C.S. Lewis(1898–1963)

Hedcut portrait of C.S. Lewis

Clive Staples Lewis (29 November 1898 – 22 November 1963) was a British author, literary scholar, and Anglican lay theologian who became one of the twentieth century’s most influential Christian apologists. Born in Belfast, Ireland, he was educated in England and spent most of his adult life at Oxford and Cambridge universities.

Lewis rejected Christianity in his early teens and lived as an atheist through his twenties. His conversion came gradually—to theism in 1930 and to Christianity in 1931—significantly influenced by conversations with his close friend J.R.R. Tolkien. During a famous stroll along Addison’s Walk at Oxford, Tolkien argued that unlike myths, the gospel narratives are true—the myth that became fact.

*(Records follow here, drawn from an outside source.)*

(* ===== verification/Shared.v ===== *)
(** * Shared: what every transaction keeps

    The invariant of the tables between any two transactions, the guarantee of
    each transaction to the others, and that every writing transaction of the
    repositories keeps both, whatever its caller has checked before, except for
    the type of a conversation, which no transaction changes. *)

From S2P Require Import Prelude Text Json Errors Validation TimeUtil Rbac Models Events Dto SqlSchema Database.
From S2P Require Import Samples Users Conversations ConversationInv ConversationProps Repositories.
From S2P Require Import Attachments Messages MessageProps Receipts Notifications Tokens Sessions SessionProps.
From S2P Require Import UserProps System Authorization AuditTrail Overlap.
Import PgConversationRepository.
Open Scope string_scope.
Open Scope Z_scope.

(** ** References *)

(** Every value of a referencing column is the key of a row. *)
Definition points {K V} `{Countable K} (f : V → option Z) (t : gmap K V) (ids : gset Z) : Prop :=
  ∀ k r v, t !! k = Some r → f r = Some v → v ∈ ids.

Section Points.
Context {K V : Type} `{Countable K} (f : V → option Z).
Implicit Types t : gmap K V.

Lemma points_insert t ids k r : points f t ids → (∀ v, f r = Some v → v ∈ ids) → points f (<[k := r]> t) ids.
Proof. intros Hp Hr j x v. rewrite lookup_insert_Some. intros [[<- <-]|[_ ?]] ?; [by apply Hr|by eapply Hp]. Qed.
Lemma points_subseteq t t' ids : points f t ids → t' ⊆ t → points f t' ids.
Proof. intros Hp Hs k r v Hk. eapply Hp. by eapply lookup_weaken. Qed.
Lemma points_mono t ids ids' : points f t ids → ids ⊆ ids' → points f t ids'.
Proof. intros Hp Hs k r v Hk Hv. apply Hs. by eapply Hp. Qed.
(** Rows may change in their other columns. *)
Lemma points_same t t' ids : points f t ids → (∀ k r', t' !! k = Some r' → ∃ r, t !! k = Some r ∧ f r' = f r) → points f t' ids.
Proof. intros Hp Hs k r' v Hk Hv. destruct (Hs k r' Hk) as (r & Hr & E). rewrite E in Hv. by eapply Hp. Qed.
Lemma points_alter t ids g k : points f t ids → (∀ r, f (g r) = f r) → points f (alter g k t) ids.
Proof.
  intros Hp Hg. eapply points_same; [done|]. intros j r'. rewrite lookup_alter_Some.
  intros [(-> & r & ? & ->)|[_ ?]]; eauto.
Qed.
End Points.

Lemma points_update_where {V} (f : V → option Z) t ids P g :
  points f t ids → (∀ r, f (g r) = f r) → points f (update_where P g t) ids.
Proof.
  intros Hp Hg. eapply points_same; [done|]. intros j r'. rewrite lookup_update_where. intros (r & ? & ->).
  exists r. split; [done|]. destruct (P r); auto.
Qed.

(** The foreign keys of the tables; those of conversations and participants are
    part of [members_inv]. *)
Record refs_ok (d : Database) : Prop := {
  ref_banned : points UserRow.banned_by (users d) (dom (users d));
  ref_conversation : points (λ r, Some (MessageRow.conversation_id r)) (messages d) (dom (conversations d));
  ref_sender : points (λ r, Some (MessageRow.sender_id r)) (messages d) (dom (users d));
  ref_receipt_message : points (λ r, Some (ReceiptRow.message_id r)) (receipts d) (dom (messages d));
  ref_receipt_user : points (λ r, Some (ReceiptRow.user_id r)) (receipts d) (dom (users d));
  ref_reaction_message : points (λ r, Some (ReactionRow.message_id r)) (reactions d) (dom (messages d));
  ref_reaction_user : points (λ r, Some (ReactionRow.user_id r)) (reactions d) (dom (users d));
  ref_attachment_owner : points (λ r, Some (AttachmentRow.owner_id r)) (attachments d) (dom (users d));
  ref_attachment_message : points AttachmentRow.message_id (attachments d) (dom (messages d));
  ref_notification : points (λ r, Some (NotificationRow.user_id r)) (notifications d) (dom (users d));
  ref_session : points (λ r, Some (SessionRow.user_id r)) (sessions d) (dom (users d));
  ref_audit : points AuditRow.actor_id (audit_logs d) (dom (users d)) }.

In 1941, Lewis was invited to deliver radio broadcasts on Christianity during World War II’s darkest moments. These broadcasts, later published as Mere Christianity (voted best book of the twentieth century by Christianity Today in 2000), launched his career as a public apologist. He held positions in English literature at Magdalen College, Oxford (1925–1954), and later at Magdalene College, Cambridge, which created a chair specifically for him after Oxford repeatedly passed him over, partly for his open Christian advocacy.

Lewis’s works of greatest lasting fame include The Chronicles of Narnia, which has become one of the bestselling fantasy series in history. He explained that Aslan is not allegorical but an imaginative exploration of what Christ might be like in another world. His other apologetic works include The Screwtape Letters, Miracles, and The Four Loves. Lewis’s ability to make Christian faith intellectually compelling and imaginatively vivid continues to influence readers across traditions.

Quotations by C.S. Lewis

He wants them to learn to walk and must therefore take away His hand; and if only the will to walk is really there He is pleased even with their stumbles. Do not be deceived, Wormwood. Our cause is never more in danger than when a human, no longer desiring, but still intending, to do our Enemy’s will, looks round upon a universe from which every trace of Him seems to have vanished, and asks why he has been forsaken, and still obeys.

If anyone swear by Tash and keep their oath for the oath’s sake, it is by me that they have truly sworn, though they know it not, and it is I who reward them. And if anyone do a cruelty in my name, then, though they say the name Aslan, it is Tash whom they serve and by Tash their deed is accepted.

Now the whole offer which Christianity makes is this: that we can, if we let God have His way, come to share in the life of Christ. If we do, we shall then be sharing a life which was begotten, not made, which always existed and always will exist. Christ is the Son of God. If we share in this kind of life we also shall be sons of God. We shall love the Father as He does and the Holy Ghost will arise in us. He came to this world and became a man in order to spread to other men the kind of life He has — by what I call “good infection.” Every Christian is to become a little Christ. The whole purpose of becoming a Christian is simply nothing else.